Confidentialité des offres de règlement: Morissette c. Poirier (2025 QCCS 2291)

Il arrive régulièrement que nos clients nous demandent d’utiliser les discussions de règlement afin de démontrer que l’assureur n’est pas convaincu de sa cause puisqu’il tente de la régler.

Dans le même esprit, certains clients nous indiquent qu’ils ne veulent pas être les premiers à présenter des offres de règlement puisque cela démontre une faiblesse.

Or, la négociation repose sur plusieurs techniques propres à cette étape et jusqu’à un certain point, ces discussions relèvent plus de l’art que d’une mécanique appliquée uniformément à chaque dossier.

Quoi qu’il en soit, ultimement les négociations entreprises afin de mettre un terme à une réclamation sont confidentielles et ne seront jamais portées à la connaissance du tribunal, donc il n’a aucune crainte que le juge soit contaminé par celles-ci.

Le jugement rendu par la Cour supérieure en mars 2025 dans l’affaire Morissette c. Poirier, illustre bien les contours du privilège relatif aux règlements et les limites de son application.

Contexte

Louis Morissette, Véronique Cloutier et la Fondation Véro et Louis poursuivent Luc Poirier en diffamation et atteinte à la réputation, lui réclamant plus de 2 millions $. Poirier aurait affirmé publiquement que Morissette recevait un cachet lors d’événements de financement pour sa Fondation.

Au stade préliminaire, Poirier demande la radiation de certaines allégations contenues dans la demande introductive d’instance, notamment parce qu’elles concerneraient des discussions de règlement présumées confidentielles (art. 169 C.p.c. et art. 2853.1 C.c.Q.).

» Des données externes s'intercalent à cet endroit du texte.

(** The loop over the blocks runs at most one: the buffers hold less than two. *)
Lemma block_loop_done pb fuel hc c : core_wf c -> zlen (items (abs (farFrameBuf c))) < PART_LEN ->
  block_loop pb fuel hc c = Some (0, c).
Proof.
  intros Hc Hs. pose proof (cw_rings _ Hc) as [R1 _ _ _]. pose proof (frame_buf_lengths _ R1) as (E & _ & _).
  assert (Ht : (WebRtc_available_read (Some (farFrameBuf c)) >=? PART_LEN) = false)
    by (rewrite available_read_avail by apply R1; lia).
  destruct fuel; cbn [block_loop]; by rewrite Ht.
Qed.

Lemma block_loop_turn pb `{!BlockContract pb} hc c : core_wf c -> block_ready hc c ->
  exists c', core_wf c' /\ zlen (items (abs (farFrameBuf c'))) < PART_LEN /\
    forall fuel, block_loop pb (S fuel) hc c = block_loop pb fuel hc c'.
Proof.
  intros Hc Hready. pose proof (cw_rings _ Hc) as [R1 _ _ _]. pose proof (frame_buf_lengths _ R1) as (E & _ & Hr).
  destruct (one_block_ok pb hc c Hc Hready) as ([r c'] & Eb & Hr0 & Hc' & _ & _ & b & Hstep). cbn [fst snd] in Hr0, Hc', Hstep. subst r.
  exists c'. split; [done|]. split.
  - rewrite (bs_far _ _ _ _ _ Hstep), length_drop. unfold PART_LEN. lia.
  - intros fuel. cbn [block_loop]. rewrite available_read_avail by apply R1.
    destruct (Z.geb_spec (avail (farFrameBuf c)) PART_LEN) as [_|Hlt]; [|destruct Hready; lia]. by rewrite Eb.
Qed.

Lemma block_loop_ok pb `{!BlockContract pb} fuel hc c0 n F N C bs c : (0 < fuel)%nat -> cut pb hc c0 n F N C bs c ->
  (PART_LEN <= zlen (items (abs (farFrameBuf c))) -> zlen (items (abs (outFrameBuf c))) <= FRAME_LEN) ->
  block_loop pb fuel hc c ⤳ fun r => r.1 = 0 /\ zlen (items (abs (farFrameBuf r.2))) < PART_LEN /\
    ((r.2 = c /\ cut pb hc c0 n F N C bs c) \/
     exists b, cut pb hc c0 n F N C (bs ++ [b]) r.2 /\ PART_LEN <= zlen (items (abs (farFrameBuf c))) /\
       items (abs (outFrameBuf r.2)) = items (abs (outFrameBuf c)) ++ b_out b /\ zlen (b_out b) = PART_LEN).
Proof.
  intros Hfuel Hcut Hout. pose proof Hcut as [Hc Ha Hch HF HN HC Hfl Hcnt Hnl Hcl].
  destruct (Z.lt_ge_cases (zlen (items (abs (farFrameBuf c)))) PART_LEN) as [Hlt|Hge].
  { rewrite block_loop_done by done. apply result_ret. cbn [fst snd]. eauto 10. }
  pose proof (cw_rings _ Hc) as [R1 _ _ _]. pose proof (frame_buf_lengths _ R1) as (E & _ & Hr).
  assert (Ht : (WebRtc_available_read (Some (farFrameBuf c)) >=? PART_LEN) = true)
    by (rewrite available_read_avail by apply R1; lia).
  destruct fuel as [|fuel]; [lia|]. cbn [block_loop]. rewrite Ht.
  assert (Hready : block_ready hc c).
  { constructor; [lia|lia|intros Hh; specialize (Hcl Hh); lia|by apply Hout]. }
  eapply result_bind; [exact (one_block_ok pb hc c Hc Hready)|].
  intros [r c'] (Hr0 & Hc' & Ha' & _ & b & Hstep). cbn [fst snd] in Hr0, Hc', Ha', Hstep. subst r. change (0 =? -1) with false. cbv iota.
  pose proof (bs_far _ _ _ _ _ Hstep) as Efar. change PART_LEN with 256 in *.
  assert (Hshort : zlen (items (abs (farFrameBuf c'))) < PART_LEN) by (rewrite Efar, length_drop; unfold PART_LEN; lia).
  rewrite block_loop_done by done. apply result_ret. cbn [fst snd]. split; [done|]. split; [done|]. right. exists b.
  split; [exact (cut_block _ _ _ _ _ _ _ _ _ _ _ Hcut Hready Hc' (Ha' Ha) Hstep)|].
  split; [done|]. split; [apply Hstep|apply (bs_out _ _ _ _ _ Hstep)].
Qed.

(** The output frame of a queue that has one. *)
Lemma deal_frame O rest f : 80 <= zlen (items f) -> O ++ items f = rest ->
  (O ++ frame_of f) ++ items (frame_taken f) = rest /\ zlen (items (frame_taken f)) = zlen (items f) - 80.
Proof.
  intros Hl <-. unfold frame_of, frame_taken. destruct (Z.ltb_spec (zlen (items f)) 80); [lia|].
  cbn [fifo_skip items]. change (Z.to_nat 80) with 80%nat. rewrite <- app_assoc, take_drop, length_drop. split; [done|lia].
Qed.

Le principe du privilège relatif aux règlements

Le Tribunal rappelle que ce privilège existe pour favoriser les discussions franches et ouvertes en vue d’un règlement amiable.
Quatre conditions doivent être réunies :

  1. Un litige né ou éventuel;

  2. Des échanges visant à régler ce litige;

  3. Une intention présumée de confidentialité;

  4. L’absence de transaction conclue.

Lorsqu’il est établi, ce privilège entraîne la non-divulgation des communications protégées.

Application au cas d’espèce

Poirier invoquait la confidentialité de deux gestes :

  • Un message privé envoyé sur Instagram à Morissette où il propose un « stunt » pour promouvoir la Fondation;

  • Une démarche confiée à la firme National afin de « mettre le couvert sur la marmite » et calmer la situation suite à ses propos.

Le Tribunal rejette cet argument :

  • Le simple fait qu’un message soit « privé » ne suffit pas à établir une intention de confidentialité;

  • Le mandat donné à National visait davantage une stratégie de communication/marketing qu’un véritable règlement de litige;

  • L’absence d’implication d’un avocat et de mention claire de discussions de règlement fragilise encore plus l’argument.

Ainsi, la confidentialité présumée n’a pas été démontrée, et les allégations ne sont pas radiées.

 

Enseignement principal

Le privilège s’applique même sans clause écrite de confidentialité ni mention « sous toutes réserves ». L’essentiel est de démontrer que les parties avaient réellement l’intention de régler leur différend.

Cette décision illustre qu’il ne suffit pas d’invoquer après coup la confidentialité pour soustraire certaines communications à la procédure judiciaire.

  • La confidentialité doit découler clairement du contexte : formulation employée, rôle des intervenants (avocat, médiateur), indices manifestes que les démarches visaient à régler un différend.

  • Une stratégie de relations publiques ou un simple geste d’apaisement ne sont pas automatiquement protégés par le privilège relatif aux règlements.

 

Résumé pratique

  • Le privilège relatif aux règlements existe pour protéger la franchise des négociations et favoriser les ententes.

  • La preuve d’une intention de confidentialité est essentielle pour qu’il s’applique.

  • Dans Morissette c. Poirier, les communications reprochées relevaient davantage d’un stunt médiatique que de véritables pourparlers de règlement.

  • Résultat : les allégations contestées demeurent au dossier, et il appartiendra au juge du fond d’en apprécier la pertinence.

En somme, la décision rappelle que le principe de confidentialité ne peut être invoqué à la légère : seules de véritables discussions de règlement, menées avec une intention claire et dans un cadre approprié, seront protégées.